## Exercise prompt
In the data below, locate each line with the word "ltac" and list it.

## Data shown
■ ■ ■
Lemma from_to_base58 p : peer_ok p → from_base58 (to_base58 p) = Ok p.
Proof.
  intros Hp. unfold from_base58, to_base58.
  rewrite decode_encode_base58 by apply peer_to_bytes_ne. cbn [mbind res_bind].
  by apply peer_from_to_bytes.
Qed.

(** ** The text starts with [1] or [Qm] *)

Lemma encode_base58_zero rest :
  ∃ s, encode_base58 (x00 :: rest) = String "1"%char s.
Proof.
  unfold encode_base58. rewrite decide_False by done. cbv zeta.
  cbn [count_while]. rewrite bool_decide_eq_true_2 by done. cbn [repeat app].
  case_decide; eexists; reflexivity.
Qed.

(** The two most significant base58 digits of a SHA-256 multihash. *)
Lemma sha256_top_digits D n :
  digits_ok 58 D → canonical 58 D → le_value 58 D = n →
  1378 * 58 ^ 44 <= n < 1379 * 58 ^ 44 → ∃ ds, rev D = 23 :: 44 :: ds.
Proof.
  intros HD HC Hv Hn. pose proof (le_value_bound 58 ltac:(lia) D HD) as [_ Hlt].
  assert (Z.of_nat (length D) = 46) as Hlen.
  { destruct HC as [->|HC]; [simpl in Hv; lia|].
    assert (Z.of_nat (length D) - 1 < 46) by (apply (Z.pow_lt_mono_r_iff 58); lia).
    assert (45 < Z.of_nat (length D)) by (apply (Z.pow_lt_mono_r_iff 58); lia). lia. }
  remember (rev D) as R eqn:HR.
  assert (D = rev R) as -> by by rewrite HR, rev_involutive. clear HR HC.
  rewrite length_rev in Hlen. destruct R as [|d1 [|d2 R]]; simpl in Hlen; [lia..|].
  cbn [rev] in Hv, HD. rewrite <- app_assoc, le_value_app in Hv.
  unfold digits_ok in HD. rewrite !Forall_app, !Forall_singleton in HD.
  destruct HD as [[HD H2] H1]. pose proof (le_value_bound 58 ltac:(lia) _ HD) as Hb. rewrite length_rev in *.
  replace (Z.of_nat (length R)) with 44 in * by lia. cbn [le_value app] in Hv.
  assert (d2 + 58 * d1 = 1378) by nia. assert (d1 = 23 ∧ d2 = 44) as [-> ->] by lia. by eexists.
Qed.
■ ■ ■
## Response to the exercise
  intros HD HC Hv Hn. pose proof (le_value_bound 58 ltac:(lia) D HD) as [_ Hlt].
  destruct HD as [[HD H2] H1]. pose proof (le_value_bound 58 ltac:(lia) _ HD) as Hb. rewrite length_rev in *.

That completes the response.